Selama menuntut keadilan, santriwati berusia 24 tahun ini kerap mendapatkan ancaman hingga meminta perlindungan kepada Lembaga Perlindungan Saksi dan Korban (LPSK).
Bahkan karena berlarutnya kasus ini, LPSK harus memperpanjang masa perlindungannya hingga lima kali.
Hal ini terungkap setelah Wakil Ketua LPSK Livia Istania DF Iskandar mengungkapkannya dalam konferensi pers Kamis (6/1/2022).
Dalam perkara ini, LPSK sudah dilibatkan sejak Oktober tahun 2019 usai U memutuskan membawa kasus kekerasan seksual ini ke Polres Jombang.
"Setiap kali program perlindungan diberikan selama enam bulan, jadi perlindungan terhadap korban ini memasuki perpanjangan kelima di bulan Februari 2022," ujar Livia dalam konferensi pers Kamis (6/1/2022).
Selama dua tahun kasus mandek di kepolisian, LPSK harus berhadapan langsung dengan berbagai ancaman terhadap korban.
Bahkan, bukan hanya korban yang menerima ancaman, pendamping korban dari Komnas Perempuan juga mendapatkan ancaman dan tindak penganiayaan.
Penganiayaan terhadap pendamping korban terjadi pada Mei 2021 lalu.
"Sejak Januari 2020 LPSK sudah beri perlindungan kepada tujuh saksi atau korban untuk kasus kekerasan seksual ini. Dimana 4 saksi dan korban untuk kasus penganiayaan pada saksi yang terjadi Mei 2021 lalu," jelasnya.

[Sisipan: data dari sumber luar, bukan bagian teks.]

Lemma rank_strict l x y : y ∈ l -> (x <. y) = true -> rank l x < rank l y.
Proof.
  intros Hy [Hle Hnle]%jlt_true. unfold rank.
  induction l as [|u l IH]; [by apply not_elem_of_nil in Hy|]. simpl.
  apply elem_of_cons in Hy as [->|Hy].
  - rewrite Hnle. destruct (jle_natural x u Hle) as [_ Hn]. unfold natural in Hn.
    rewrite Hn. simpl. pose proof (rank_mono l x u Hle). unfold rank in *. lia.
  - specialize (IH Hy). destruct (u <=. x) eqn:E1, (u <=. y) eqn:E2; simpl; try lia.
    by rewrite (jle_trans u x y) in E2.
Qed.

Lemma rank_le l x y :
  x ∈ l -> y ∈ l -> natural x -> natural y -> (x <=. y) = (rank l x <=? rank l y).
Proof.
  intros Hx Hy Nx Ny. destruct (x <=. y) eqn:E; symmetry.
  - apply Z.leb_le. by apply rank_mono.
  - apply Z.leb_gt. apply rank_strict; [done|]. by apply jle_false.
Qed.
End rank.

Section network.
Context {A X : Type} `{JsOrdLaws X} (f : A -> X).

Lemma exchange_gt_cases (r : X -> Z) e e' :
  (f e >. f e') = (r (f e') <? r (f e)) ->
  (exchange_gt f e e' = (e', e) /\ r (f e') < r (f e))
  \/ (exchange_gt f e e' = (e, e') /\ r (f e) <= r (f e')).
Proof. unfold exchange_gt. intros ->. destruct (Z.ltb_spec (r (f e')) (r (f e))); auto. Qed.

(** The network of nine exchanges sorts five elements. *)
Lemma sort5_spec e1 e2 e3 e4 e5 :
  natural (f e1) -> natural (f e2) -> natural (f e3) -> natural (f e4) -> natural (f e5) ->
  exists d1 d2 d3 d4 d5, sort5 f e1 e2 e3 e4 e5 = (d1, d2, d3, d4, d5)
    /\ [d1; d2; d3; d4; d5] ≡ₚ [e1; e2; e3; e4; e5]
    /\ (f d1 <=. f d2) = true /\ (f d2 <=. f d3) = true
    /\ (f d3 <=. f d4) = true /\ (f d4 <=. f d5) = true.
Proof.
  intros N1 N2 N3 N4 N5. set (l := [f e1; f e2; f e3; f e4; f e5]).
  assert (forall u v, u ∈ l -> v ∈ l -> (u <=. v) = (rank l u <=? rank l v)) as Hle.
  { intros u v Hu Hv. apply rank_le; [done..| |]; unfold l in *;
      repeat (apply elem_of_cons in Hu as [->|Hu]; [done|]);
      repeat (apply elem_of_cons in Hv as [->|Hv]; [done|]); by apply not_elem_of_nil in Hu || by apply not_elem_of_nil in Hv. }
  assert (forall u v, u ∈ l -> v ∈ l -> (u <. v) = (rank l u <? rank l v)) as Hlt.
  { intros u v Hu Hv. rewrite jlt_spec, !Hle by done. lia. }
  assert (f e1 ∈ l /\ f e2 ∈ l /\ f e3 ∈ l /\ f e4 ∈ l /\ f e5 ∈ l) as (I1 & I2 & I3 & I4 & I5)
    by (unfold l; rewrite !elem_of_cons; tauto).
  clearbody l. set (r := rank l) in *. clearbody r.
  unfold sort5.
  repeat match goal with
    | |- context [exchange_gt f ?a ?b] =>
        destruct (exchange_gt_cases r a b (Hlt (f b) (f a) ltac:(assumption) ltac:(assumption)))
          as [[-> ?]|[-> ?]]; try (exfalso; lia)
    end;
  (do 5 eexists; split; [reflexivity|]; split; [solve_Permutation|];
   rewrite !Hle by assumption; lia).
Qed.
End network.

(** ** Partitioning *)

Section partition.
Context {A X : Type} `{JsOrdLaws X} (f : A -> X).
Implicit Types (a : list A) (k less great : Z).

(** The rotation [a[k] = a[less]; a[less] = a[great]; a[great] = ek]. *)
Lemma frame_rotate lo hi a k less great x y z :
  aget a k = Some x -> aget a less = Some y -> aget a great = Some z ->
  k <> great -> less <> great -> lo <= k < hi -> lo <= less < hi -> lo <= great < hi ->
  frame lo hi a (aupd (aupd (aupd a k y) less z) great x).
Proof.
  intros Hx Hy Hz Hkg Hlg Hk Hl Hg.
  pose proof (aget_Some _ _ _ Hx). pose proof (aget_Some _ _ _ Hy).
  eapply frame_trans; [by apply (frame_swap lo hi a k less x y)|].
  replace (aupd (aupd a k y) less z) with (aupd (aupd (aupd a k y) less x) less z)
    by (unfold aupd; by rewrite list_insert_insert_eq).
  apply frame_swap; [| |lia|lia].
  - apply aget_aupd_eq. rewrite alen_aupd. lia.
  - by rewrite !aget_aupd_ne by lia.
Qed.

(** State of a partitioning loop over [a[l0 : g0+1]]: the left part
    [a[l0:less]], the middle part up to [k] and the right part after
    [great]. [sn] asks for the sentinel the degenerate case relies on. *)
Record part_inv (a0 : list A) (l0 g0 : Z) (PL PM PR : A -> Prop) (sn : Prop) a k less great : Prop := {
  pi_frame : frame l0 (g0 + 1) a0 a;
  pi_less : l0 <= less <= Z.min k (great + 1);
  pi_great : great <= g0;
  pi_left : reg a l0 less PL;
  pi_mid : reg a less (Z.min k (great + 1)) PM;
  pi_right : reg a (great + 1) (g0 + 1) PR;
  pi_sentinel : sn -> k <= great ->
    less < k \/ exists p x, k <= p <= great /\ aget a p = Some x /\ PM x
}.

Context (a0 : list A) (l0 g0 : Z) (PL PM PR : A -> Prop) (sn : Prop).
Context (Hl0 : 0 <= l0) (Hg0 : g0 + 1 <= alen a0).
#[local] Abbreviation inv := (part_inv a0 l0 g0 PL PM PR sn).

Lemma part_inv_alen a k less great : inv a k less great -> alen a = alen a0.
Proof. intros []. by eapply frame_alen. Qed.

(** An element of the left part: exchanged with the first of the middle. *)
Lemma part_step_left a k less great ek :
  inv a k less great -> k <= great -> aget a k = Some ek -> PL ek -> (sn -> ~ PM ek) ->
  wp (if k =? less then Ret a
      else l ← rd a less; a ← wr a k l; wr a less ek)
     (fun a' => inv a' (k + 1) (less + 1) great).
Proof.
  intros HI Hk Hek HL HM. pose proof (part_inv_alen _ _ _ _ HI) as Hlen.
  destruct HI as [Hf Hl Hg Rl Rm Rr Hs].
  destruct (Z.eqb_spec k less) as [->|Hne].
  - simpl. split; [done|lia|lia| | |done|].
    + by eapply reg_snoc.
    + apply reg_empty. lia.
    + intros Hsn Hk'. destruct (Hs Hsn Hk) as [|(p & x & Hp & Hx & Hpm)]; [lia|]. right.
      exists p, x. split_and!; try done; [|lia]. destruct (decide (p = less)); [|lia].
      assert (x = ek) as -> by congruence. by destruct (HM Hsn).
  - apply wp_bind, wp_rd; [lia|]. intros l Hgl. apply wp_bind, wp_wr; [lia|].
    apply wp_wr; [rewrite alen_aupd; lia|].
    assert (PM l) as Hpl by (by apply (Rm less); [lia|]).
    split; [|lia|lia| | | |].
    + eapply frame_trans; [done|]. apply frame_swap; done || lia.
    + apply (reg_snoc _ _ _ ek); [|apply aget_aupd_eq; rewrite alen_aupd; lia|done].
      apply reg_aupd; [rewrite alen_aupd; lia| |lia]. apply reg_aupd; [lia|done|lia].
    + apply reg_aupd; [rewrite alen_aupd; lia| |lia].
      intros i x Hi. rewrite aget_aupd by lia. case_decide; [by intros [= <-]|].
      apply Rm. lia.
    + apply reg_aupd; [rewrite alen_aupd; lia| |lia]. apply reg_aupd; [lia|done|lia].
    + intros _ _. left. lia.
Qed.

Lemma part_step_mid a k less great ek :
  inv a k less great -> k <= great -> aget a k = Some ek -> PM ek -> inv a (k + 1) less great.
Proof.
  intros [Hf Hl Hg Rl Rm Rr Hs] Hk Hek HM. split; [done|lia|lia|done| |done|].
  - replace (Z.min (k + 1) (great + 1)) with (k + 1) by lia. eapply reg_snoc; [|done|done].
    eapply reg_sub; [done|lia..].
  - intros _ _. left. lia.
Qed.

(** The search went below [k] without an element to exchange. *)
Lemma part_step_break a k less great ek :
  inv a k less great -> k <= great -> aget a k = Some ek -> PR ek ->
  reg a k (great + 1) PR -> inv a (k + 1) less (k - 1).
Proof.
  intros [Hf Hl Hg Rl Rm Rr Hs] Hk Hek HR Hrest. split; [done|lia|lia|done| | |].
  - eapply reg_sub; [done|lia..].
  - replace (k - 1 + 1) with k by lia. by eapply reg_app.
  - lia.
Qed.

(** The tests of the loop, on the elements [D] of the slice. *)
Context (D : A -> Prop) (HD : reg a0 l0 (g0 + 1) D) (isL isR isT : X -> bool).
Context (cL : forall x, D x -> isL (f x) = true -> PL x /\ (sn -> ~ PM x)).
Context (cR : forall x, D x -> isR (f x) = true -> PR x /\ (sn -> ~ PM x)).
Context (cM : forall x, D x -> isL (f x) = false -> isR (f x) = false -> PM x).
Context (cTL : forall x, D x -> isT (f x) = true -> PL x /\ ~ PM x).
Context (cTM : forall x, D x -> isR (f x) = false -> isT (f x) = false -> PM x).

Lemma part_inv_dom a k less great i x :
  inv a k less great -> aget a i = Some x -> l0 <= i <= g0 -> D x.
Proof.
  intros [Hf _ _ _ _ _ _] Hx Hi. apply (frame_reg l0 (g0 + 1) a0 a D) with (k := i); done || lia.
Qed.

Saat ini kata Livi, baru satu korban yang berada dalam naungan perlindungan LPSK.
Mengingat kasus itu menimpa korban lain, Livi mempersilakan korban lain agar melapor ke LPSK apabila mendapatkan ancaman, tekanan, atau penganiayaan dari pihak pelaku.
Sementara itu Komisioner Komnas Perempuan Siti Aminah Tardi mengatakan hambatan terbesar dalam kasus itu dua tahun terakhir ialah tekanan massa dan relasi kuat keluarga tersangka di Jombang.
Bahkan di satu waktu, kepolisian dari Polres Jombang tak bisa menjemput tersangka MSAT usai mangkir dua kali dalam pemanggilan pemeriksaan.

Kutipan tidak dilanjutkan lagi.